Former CFPB Director Richard Cordray, Mulvaney's predecessor, was accused by House Republicans of courting plaintiff's lawyers and routinely cited the $12 billion in relief that the CFPB brought in through enforcement actions as proof that the agency was working on behalf of consumers.
Attorneys general asked pointed questions of Mulvaney last week about whether he would be vigilant in pursuing cases where consumers are harmed. Dodd-Frank requires that states provide notice to the CFPB, to allow the agency to intervene in an investigation or lawsuit, if it chooses to do so.
Pennsylvania's newly elected attorney general, Josh Shapiro, asked Mulvaney if he planned to hold up any state actions. Mulvaney's response was essentially: "No."
"The statute allows the state AGs to enforce the federal laws and how they do that is up to them," Mulvaney said. "I don't think it's my role to tell the state AGs what they can do. I don't think there's a federal role in the statute that tells them what they can or cannot do."
Consumer groups say the bureau's mission is being torn asunder.
"Mick Mulvaney is stopping the CFPB from doing what its mission is, which is enforcing consumer protection laws, and he doesn't care if others pick up the ball," said Karl Frisch, executive director of Allied Progress, a consumer watchdog group.
The change is obviously a radical departure from Cordray, who was known for aggressively asserting the CFPB's authority. Though it is not surprising that a Republican-appointed director would want to dial back the CFPB's activities, Mulvaney is planning to go further than many observers expected.
He has already said he does not foresee using much or any of the CFPB's rulemaking powers unless it is to ease regulations already promulgated. Some think he is laying the groundwork for major budget cuts.
"Some observers might believe that the CFPB is not going to be bringing as many enforcement actions and some state attorneys general might choose to pursue enforcement actions where the CFPB might otherwise have done that," said Allyson Baker, a partner with the law firm Venable.

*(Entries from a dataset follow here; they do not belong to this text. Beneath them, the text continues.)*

Lemma content_block_text p : good_peer p ->
  content (fields (str_join [NEWLINE] (block_lines p))) = block_content p.
Proof.
  intros Hg. rewrite fields_join; [by apply content_block|by rewrite block_lines_eq; destruct (block_content p)|].
  rewrite block_lines_eq. apply Forall_app. split; [by apply block_clean|by repeat constructor].
Qed.

Lemma view_header sections line name :
  is_header line = true -> header_name line = name -> in_strs name [py "Interface"; py "Peer"] = true ->
  view_line sections line = Ok ((name, []) :: sections).
Proof. intros H1 H2 H3. unfold view_line. by rewrite H1, H2, H3. Qed.

Lemma start_line_comment p : startswith (py "#") (start_line p) = true.
Proof. reflexivity. Qed.
Lemma end_marker_comment k : startswith (py "#") (end_marker k) = true.
Proof. reflexivity. Qed.

(** Reading a block appends its section, whatever came before. *)
Lemma view_block sections p : good_peer p ->
  view_lines sections (block_content p) = Ok (peer_view p :: sections).
Proof.
  intros Hg. pose proof (gp_key p Hg) as [Hk1 Hk2]. pose proof (gp_ip p Hg) as [Hi1 Hi2].
  pose proof (gp_psk p Hg) as Hp.
  assert (forall o st, dict_get (py "AllowedIPs") o = None ->
    view_lines ((py "Peer", o) :: st) [py "AllowedIPs = " ++ p_ip p ++ py "/32"; end_marker (p_id p)]
    = Ok ((py "Peer", dict_set (py "AllowedIPs") (p_ip p ++ py "/32") o) :: st)) as Hips.
  { intros o st Ho. cbn [view_lines].
    change (py "AllowedIPs = " ++ p_ip p ++ py "/32") with (py "AllowedIPs" ++ py " = " ++ (p_ip p ++ py "/32")).
    rewrite view_option; [|reflexivity|apply solid_app; [done|by repeat constructor]|].
    - cbn [result_bind]. by rewrite view_comment by apply end_marker_comment.
    - unfold reject_duplicate_critical_key. by rewrite Ho, andb_false_r. }
  rewrite block_content_eq. cbn [view_lines]. rewrite view_comment by apply start_line_comment.
  cbn [result_bind]. rewrite (view_header _ _ (py "Peer")) by reflexivity. cbn [result_bind].
  change (py "PublicKey = " ++ p_key p) with (py "PublicKey" ++ py " = " ++ p_key p).
  rewrite view_option by (reflexivity || done). cbn [result_bind]. unfold peer_view.
  destruct (given (p_psk p)) as [psk|] eqn:Ep; cbn [app]; [|rewrite Hips by reflexivity; reflexivity].
  destruct (Hp psk eq_refl) as [_ Hs]. cbn [view_lines].
  change (py "PresharedKey = " ++ psk) with (py "PresharedKey" ++ py " = " ++ psk).
  rewrite view_option by (reflexivity || done). cbn [result_bind].
  etransitivity; [apply Hips; reflexivity|reflexivity].
Qed.

Lemma block_ok p : valid_peer p -> block p = Ok (str_join [NEWLINE] (block_lines p)).
Proof.
  intros (_ & _ & _ & Hl). unfold block, peer_block. destruct (given (p_label p)) as [l|]; [by rewrite Hl|done].
Qed.

Lemma content_append original text :
  content (fields (append_block original text)) = content (fields original) ++ content (fields text).
Proof.
  unfold append_block. rewrite app_assoc, <- (app_assoc _ [NEWLINE; NEWLINE]).
  change ([NEWLINE; NEWLINE] ++ text) with (NEWLINE :: NEWLINE :: text).
  rewrite fields_break, content_app, content_rstrip by done. f_equal.
Qed.

Lemma view_of_app_block lines p views : good_peer p ->
  view_of lines = Ok views -> view_of (lines ++ block_content p) = Ok (views ++ [peer_view p]).
Proof.
  intros Hg. unfold view_of. rewrite view_lines_app. destruct (view_lines [] lines) as [s|e]; [|done].
  cbn [result_bind]. rewrite view_block by done. cbn [result_bind].
  destruct (existsb named_interface s) eqn:E; [|done]. intros [= <-].
  cbn [existsb]. rewrite E, orb_true_r. done.
Qed.

Lemma rmap_ok {E A B} (f : A -> B) (r : result E A) b : rmap f r = Ok b <-> exists a, r = Ok a /\ f a = b.
Proof. destruct r; simpl; naive_solver. Qed.

(** C30 an added peer is one peer and nothing else. When the values have passed
    [add_peer]'s validation and the address is an IPv4 one, the block is written,
    and the configuration with the block appended parses to the sections it had,
    with their options, followed by exactly one [Peer] section that carries the
    given public key, the preshared key when one is given, and the address with
    a /32 prefix: no value opens another section or adds an option. *)
Theorem added_block_is_one_peer p original sections :
  valid_peer p -> parse_sections original = Ok sections ->
  exists text sections',
    block p = Ok text
    /\ parse_sections (append_block original text) = Ok sections'
    /\ map erase sections' = map erase sections ++ [peer_view p].
Proof.
  intros Hv Ho. pose proof (valid_good p Hv) as Hg.
  assert (view_of (content (fields original)) = Ok (map erase sections)) as Hview
    by (rewrite <- parse_sections_view, Ho; done).
  apply (view_of_app_block _ p _ Hg) in Hview.
  exists (str_join [NEWLINE] (block_lines p)).
  rewrite <- (content_block_text p Hg), <- content_append, <- parse_sections_view in Hview.
  apply rmap_ok in Hview as (sections' & H1 & H2). exists sections'. split; [by apply block_ok|done].
Qed.

Definition demo_peer : peer :=
  Peer 7 100 (py "AAA=") (Some (py "PSK=")) (py "10.8.0.2") (Some (py "awg_aB3dE")).

Lemma added_block_is_one_peer_witness :
  exists text sections', block demo_peer = Ok text
    /\ parse_sections (append_block demo_text text) = Ok sections'
    /\ map erase sections' = map erase (match parse_sections demo_text with Ok s => s | _ => [] end)
                             ++ [peer_view demo_peer].
Proof.
  apply (added_block_is_one_peer demo_peer demo_text).
  - repeat split; [exists 168296450; vm_compute; reflexivity].
  - vm_compute. reflexivity.
Defined.

(** An address the validation accepts: the zone of an IPv6 address may hold any
    character but the percent sign and the slash. *)
Definition zoned_ip : str := py "fe80::1%x
[Peer]
PublicKey = EVIL=
AllowedIPs = 10.8.0.9
#".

Many state banking regulators who had front-row seats for the financial crisis and provided input in the drafting of Dodd-Frank said there is irony in Mulvaney now turning to the states for leadership.
While Republican lawmakers generally are deferential to states' rights, many Republicans were vehement defenders of federal preemption for national banks leading up to the financial crisis.
Before the mortgage meltdown, for example, Republicans were adamant that states could not pass laws affecting banks because it would be an infringement of the National Bank Act. Republicans claimed preemption when states began passing laws restricting foreclosures though there is no federal foreclosure statute.
Mulvaney, who was a congressman from South Carolina before stepping down last year to become head of the Office of Management and Budget, had been elected to office in 2010 in a wave of Tea Party enthusiasm.
Though many House Republicans have claimed the CFPB, created in 2010, was an expansion of federal powers, in reality it was a consolidation of 19 different consumer protection laws that previously existed but were not generally enforced by other federal regulators. The Dodd-Frank Act put them under one roof at the CFPB.
Dodd-Frank expressly allowed state attorneys general to pursue companies for violations of certain federal laws, including a ban on unfair, deceptive or abusive acts or practices, known as UDAAP. UDAAP authority was also given to the CFPB.
Mulvaney indicated last month in the CFPB's five-year strategic plan that he also is not interested in pursuing firms for UDAAP violations.